[Start of Attachment]

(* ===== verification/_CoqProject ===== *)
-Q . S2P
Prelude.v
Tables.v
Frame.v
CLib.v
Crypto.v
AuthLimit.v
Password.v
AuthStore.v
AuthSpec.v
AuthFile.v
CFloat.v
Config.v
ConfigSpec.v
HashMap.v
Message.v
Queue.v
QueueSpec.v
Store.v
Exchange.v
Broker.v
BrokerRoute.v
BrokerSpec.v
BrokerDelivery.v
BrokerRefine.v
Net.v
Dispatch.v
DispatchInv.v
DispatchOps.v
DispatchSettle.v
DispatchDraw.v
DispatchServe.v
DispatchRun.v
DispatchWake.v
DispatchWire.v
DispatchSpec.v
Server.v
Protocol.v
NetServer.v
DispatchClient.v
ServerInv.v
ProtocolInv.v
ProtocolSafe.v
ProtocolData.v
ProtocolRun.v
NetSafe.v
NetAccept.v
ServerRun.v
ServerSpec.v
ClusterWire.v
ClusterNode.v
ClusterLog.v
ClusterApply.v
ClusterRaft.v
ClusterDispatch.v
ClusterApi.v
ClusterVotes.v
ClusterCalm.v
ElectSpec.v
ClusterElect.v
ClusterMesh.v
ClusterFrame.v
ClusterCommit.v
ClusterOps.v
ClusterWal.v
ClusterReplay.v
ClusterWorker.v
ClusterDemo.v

[End of Attachment]
[Start of Attachment]

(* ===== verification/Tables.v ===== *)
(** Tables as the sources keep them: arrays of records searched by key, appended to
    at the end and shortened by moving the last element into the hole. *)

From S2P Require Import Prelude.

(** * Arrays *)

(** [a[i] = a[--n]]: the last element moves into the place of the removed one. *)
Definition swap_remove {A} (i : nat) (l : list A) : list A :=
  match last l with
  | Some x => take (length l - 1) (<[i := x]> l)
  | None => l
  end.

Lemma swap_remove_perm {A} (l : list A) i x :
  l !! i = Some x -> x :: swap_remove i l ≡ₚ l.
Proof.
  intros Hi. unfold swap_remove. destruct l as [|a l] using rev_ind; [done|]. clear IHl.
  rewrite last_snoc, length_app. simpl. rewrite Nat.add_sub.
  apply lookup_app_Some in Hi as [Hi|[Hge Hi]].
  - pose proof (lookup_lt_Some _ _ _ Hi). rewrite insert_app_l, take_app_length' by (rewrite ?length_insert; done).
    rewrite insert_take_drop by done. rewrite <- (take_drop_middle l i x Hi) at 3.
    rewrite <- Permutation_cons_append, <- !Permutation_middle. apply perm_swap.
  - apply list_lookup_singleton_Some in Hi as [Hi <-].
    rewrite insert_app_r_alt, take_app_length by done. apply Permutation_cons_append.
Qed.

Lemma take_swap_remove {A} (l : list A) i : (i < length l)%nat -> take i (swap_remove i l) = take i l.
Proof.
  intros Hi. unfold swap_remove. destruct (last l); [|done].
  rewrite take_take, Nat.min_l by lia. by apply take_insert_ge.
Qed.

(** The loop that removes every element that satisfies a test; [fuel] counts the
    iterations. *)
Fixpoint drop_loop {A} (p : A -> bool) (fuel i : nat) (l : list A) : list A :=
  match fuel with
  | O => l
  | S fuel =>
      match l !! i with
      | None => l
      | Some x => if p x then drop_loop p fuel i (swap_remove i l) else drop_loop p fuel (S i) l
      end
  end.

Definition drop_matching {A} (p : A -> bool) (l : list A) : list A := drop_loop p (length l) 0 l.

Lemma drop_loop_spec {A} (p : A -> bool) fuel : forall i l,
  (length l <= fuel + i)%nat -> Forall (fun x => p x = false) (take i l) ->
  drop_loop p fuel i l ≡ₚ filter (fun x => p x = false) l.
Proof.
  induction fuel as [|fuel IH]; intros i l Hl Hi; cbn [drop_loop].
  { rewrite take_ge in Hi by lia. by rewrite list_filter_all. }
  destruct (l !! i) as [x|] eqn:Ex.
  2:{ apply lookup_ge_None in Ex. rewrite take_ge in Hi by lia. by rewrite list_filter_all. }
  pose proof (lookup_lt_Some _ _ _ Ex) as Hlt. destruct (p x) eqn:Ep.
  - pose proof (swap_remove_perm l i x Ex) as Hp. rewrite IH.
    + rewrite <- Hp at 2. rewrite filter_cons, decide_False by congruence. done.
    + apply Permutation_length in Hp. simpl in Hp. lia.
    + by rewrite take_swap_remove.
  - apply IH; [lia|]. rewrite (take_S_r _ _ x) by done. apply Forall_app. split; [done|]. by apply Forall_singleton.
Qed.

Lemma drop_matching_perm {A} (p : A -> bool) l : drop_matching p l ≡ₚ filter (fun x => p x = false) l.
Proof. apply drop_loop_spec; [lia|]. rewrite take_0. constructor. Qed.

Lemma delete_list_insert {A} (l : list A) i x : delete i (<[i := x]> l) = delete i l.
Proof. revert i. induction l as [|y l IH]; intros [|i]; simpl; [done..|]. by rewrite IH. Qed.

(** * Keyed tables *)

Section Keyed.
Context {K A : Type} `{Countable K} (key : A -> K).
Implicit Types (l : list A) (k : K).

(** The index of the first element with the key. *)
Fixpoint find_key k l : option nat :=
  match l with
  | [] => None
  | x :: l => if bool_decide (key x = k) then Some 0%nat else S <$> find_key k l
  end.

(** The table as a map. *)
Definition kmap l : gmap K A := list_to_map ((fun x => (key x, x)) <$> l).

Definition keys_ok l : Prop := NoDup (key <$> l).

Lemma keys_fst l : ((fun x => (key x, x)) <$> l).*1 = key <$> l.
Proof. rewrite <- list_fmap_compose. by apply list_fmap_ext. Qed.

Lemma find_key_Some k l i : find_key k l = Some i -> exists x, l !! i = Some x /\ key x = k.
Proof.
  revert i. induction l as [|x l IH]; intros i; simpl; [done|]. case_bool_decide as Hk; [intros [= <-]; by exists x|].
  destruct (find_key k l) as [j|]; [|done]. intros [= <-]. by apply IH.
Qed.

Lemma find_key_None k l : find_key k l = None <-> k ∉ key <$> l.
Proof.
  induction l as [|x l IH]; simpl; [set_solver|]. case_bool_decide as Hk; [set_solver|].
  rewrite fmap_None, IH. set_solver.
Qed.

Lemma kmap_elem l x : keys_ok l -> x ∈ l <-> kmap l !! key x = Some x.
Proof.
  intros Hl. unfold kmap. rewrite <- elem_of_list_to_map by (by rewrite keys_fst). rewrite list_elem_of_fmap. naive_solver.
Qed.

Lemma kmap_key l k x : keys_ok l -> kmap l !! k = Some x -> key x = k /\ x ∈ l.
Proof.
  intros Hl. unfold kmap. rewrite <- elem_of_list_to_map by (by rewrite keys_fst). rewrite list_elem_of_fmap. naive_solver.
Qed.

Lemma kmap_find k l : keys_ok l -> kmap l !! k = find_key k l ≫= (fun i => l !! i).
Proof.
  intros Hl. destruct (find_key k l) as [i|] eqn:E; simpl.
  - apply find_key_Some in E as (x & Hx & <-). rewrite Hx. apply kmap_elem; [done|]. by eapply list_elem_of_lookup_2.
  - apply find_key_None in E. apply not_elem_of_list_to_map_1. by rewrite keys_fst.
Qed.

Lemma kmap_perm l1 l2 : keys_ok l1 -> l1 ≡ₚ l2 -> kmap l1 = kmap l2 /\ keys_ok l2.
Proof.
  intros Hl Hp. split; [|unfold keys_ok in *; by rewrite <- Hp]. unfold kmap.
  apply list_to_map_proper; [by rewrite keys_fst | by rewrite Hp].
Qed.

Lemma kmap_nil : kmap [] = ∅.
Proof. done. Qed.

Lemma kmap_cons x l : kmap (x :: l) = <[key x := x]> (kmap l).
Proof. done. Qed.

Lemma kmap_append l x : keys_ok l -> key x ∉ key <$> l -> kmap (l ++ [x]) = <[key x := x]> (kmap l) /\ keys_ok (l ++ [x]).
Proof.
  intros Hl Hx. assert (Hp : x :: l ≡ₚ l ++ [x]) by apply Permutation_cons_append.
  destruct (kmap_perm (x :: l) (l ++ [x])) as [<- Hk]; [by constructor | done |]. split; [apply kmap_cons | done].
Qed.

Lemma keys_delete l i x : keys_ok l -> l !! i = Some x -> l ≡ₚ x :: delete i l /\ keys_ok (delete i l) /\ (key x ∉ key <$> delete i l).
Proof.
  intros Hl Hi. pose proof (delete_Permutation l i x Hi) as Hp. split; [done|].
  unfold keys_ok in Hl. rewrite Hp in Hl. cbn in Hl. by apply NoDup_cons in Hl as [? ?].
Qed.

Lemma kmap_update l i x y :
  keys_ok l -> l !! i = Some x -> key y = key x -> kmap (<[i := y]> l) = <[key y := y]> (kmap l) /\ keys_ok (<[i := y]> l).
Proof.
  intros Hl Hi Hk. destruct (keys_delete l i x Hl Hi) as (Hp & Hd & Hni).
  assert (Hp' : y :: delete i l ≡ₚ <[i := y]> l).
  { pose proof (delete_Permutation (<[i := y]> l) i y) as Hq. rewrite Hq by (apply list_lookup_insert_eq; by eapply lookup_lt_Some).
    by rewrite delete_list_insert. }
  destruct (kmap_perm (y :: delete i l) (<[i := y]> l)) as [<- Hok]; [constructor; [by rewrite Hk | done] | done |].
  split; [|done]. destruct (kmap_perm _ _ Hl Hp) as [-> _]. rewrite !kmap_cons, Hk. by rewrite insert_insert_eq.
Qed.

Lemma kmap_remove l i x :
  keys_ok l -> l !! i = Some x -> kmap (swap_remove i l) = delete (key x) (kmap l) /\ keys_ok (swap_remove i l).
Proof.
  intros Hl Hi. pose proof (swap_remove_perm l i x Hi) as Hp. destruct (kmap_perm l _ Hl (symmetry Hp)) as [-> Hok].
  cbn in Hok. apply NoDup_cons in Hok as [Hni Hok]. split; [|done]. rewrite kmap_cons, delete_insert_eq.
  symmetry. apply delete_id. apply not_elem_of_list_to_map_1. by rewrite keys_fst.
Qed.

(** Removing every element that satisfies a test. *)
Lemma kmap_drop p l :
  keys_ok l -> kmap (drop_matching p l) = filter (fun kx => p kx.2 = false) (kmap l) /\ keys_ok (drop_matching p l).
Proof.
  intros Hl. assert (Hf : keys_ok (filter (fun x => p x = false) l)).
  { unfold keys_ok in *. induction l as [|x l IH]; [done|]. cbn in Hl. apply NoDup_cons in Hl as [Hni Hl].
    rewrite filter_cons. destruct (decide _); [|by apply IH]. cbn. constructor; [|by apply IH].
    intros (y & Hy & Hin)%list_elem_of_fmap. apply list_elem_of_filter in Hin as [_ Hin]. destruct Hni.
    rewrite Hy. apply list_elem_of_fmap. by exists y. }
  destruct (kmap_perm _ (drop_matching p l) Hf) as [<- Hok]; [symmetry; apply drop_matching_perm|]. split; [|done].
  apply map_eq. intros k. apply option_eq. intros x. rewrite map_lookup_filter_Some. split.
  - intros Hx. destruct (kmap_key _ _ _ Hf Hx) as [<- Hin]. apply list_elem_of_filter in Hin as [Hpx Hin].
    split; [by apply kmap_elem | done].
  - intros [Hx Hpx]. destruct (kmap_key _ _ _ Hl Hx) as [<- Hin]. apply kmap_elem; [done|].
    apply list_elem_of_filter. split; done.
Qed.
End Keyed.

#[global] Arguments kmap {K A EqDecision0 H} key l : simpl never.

[End of Attachment]

Aim of the exercise >>
Take from the material above the lines running from the one with "(key : A -> K)." through the one with "intros Hl. destruct", and repeat them exactly, with nothing else.

Output for this task >>
Context {K A : Type} `{Countable K} (key : A -> K).
Implicit Types (l : list A) (k : K).

(** The index of the first element with the key. *)
Fixpoint find_key k l : option nat :=
  match l with
  | [] => None
  | x :: l => if bool_decide (key x = k) then Some 0%nat else S <$> find_key k l
  end.

(** The table as a map. *)
Definition kmap l : gmap K A := list_to_map ((fun x => (key x, x)) <$> l).

Definition keys_ok l : Prop := NoDup (key <$> l).

Lemma keys_fst l : ((fun x => (key x, x)) <$> l).*1 = key <$> l.
Proof. rewrite <- list_fmap_compose. by apply list_fmap_ext. Qed.

Lemma find_key_Some k l i : find_key k l = Some i -> exists x, l !! i = Some x /\ key x = k.
Proof.
  revert i. induction l as [|x l IH]; intros i; simpl; [done|]. case_bool_decide as Hk; [intros [= <-]; by exists x|].
  destruct (find_key k l) as [j|]; [|done]. intros [= <-]. by apply IH.
Qed.

Lemma find_key_None k l : find_key k l = None <-> k ∉ key <$> l.
Proof.
  induction l as [|x l IH]; simpl; [set_solver|]. case_bool_decide as Hk; [set_solver|].
  rewrite fmap_None, IH. set_solver.
Qed.

Lemma kmap_elem l x : keys_ok l -> x ∈ l <-> kmap l !! key x = Some x.
Proof.
  intros Hl. unfold kmap. rewrite <- elem_of_list_to_map by (by rewrite keys_fst). rewrite list_elem_of_fmap. naive_solver.
Qed.

Lemma kmap_key l k x : keys_ok l -> kmap l !! k = Some x -> key x = k /\ x ∈ l.
Proof.
  intros Hl. unfold kmap. rewrite <- elem_of_list_to_map by (by rewrite keys_fst). rewrite list_elem_of_fmap. naive_solver.
Qed.

Lemma kmap_find k l : keys_ok l -> kmap l !! k = find_key k l ≫= (fun i => l !! i).
Proof.
  intros Hl. destruct (find_key k l) as [i|] eqn:E; simpl.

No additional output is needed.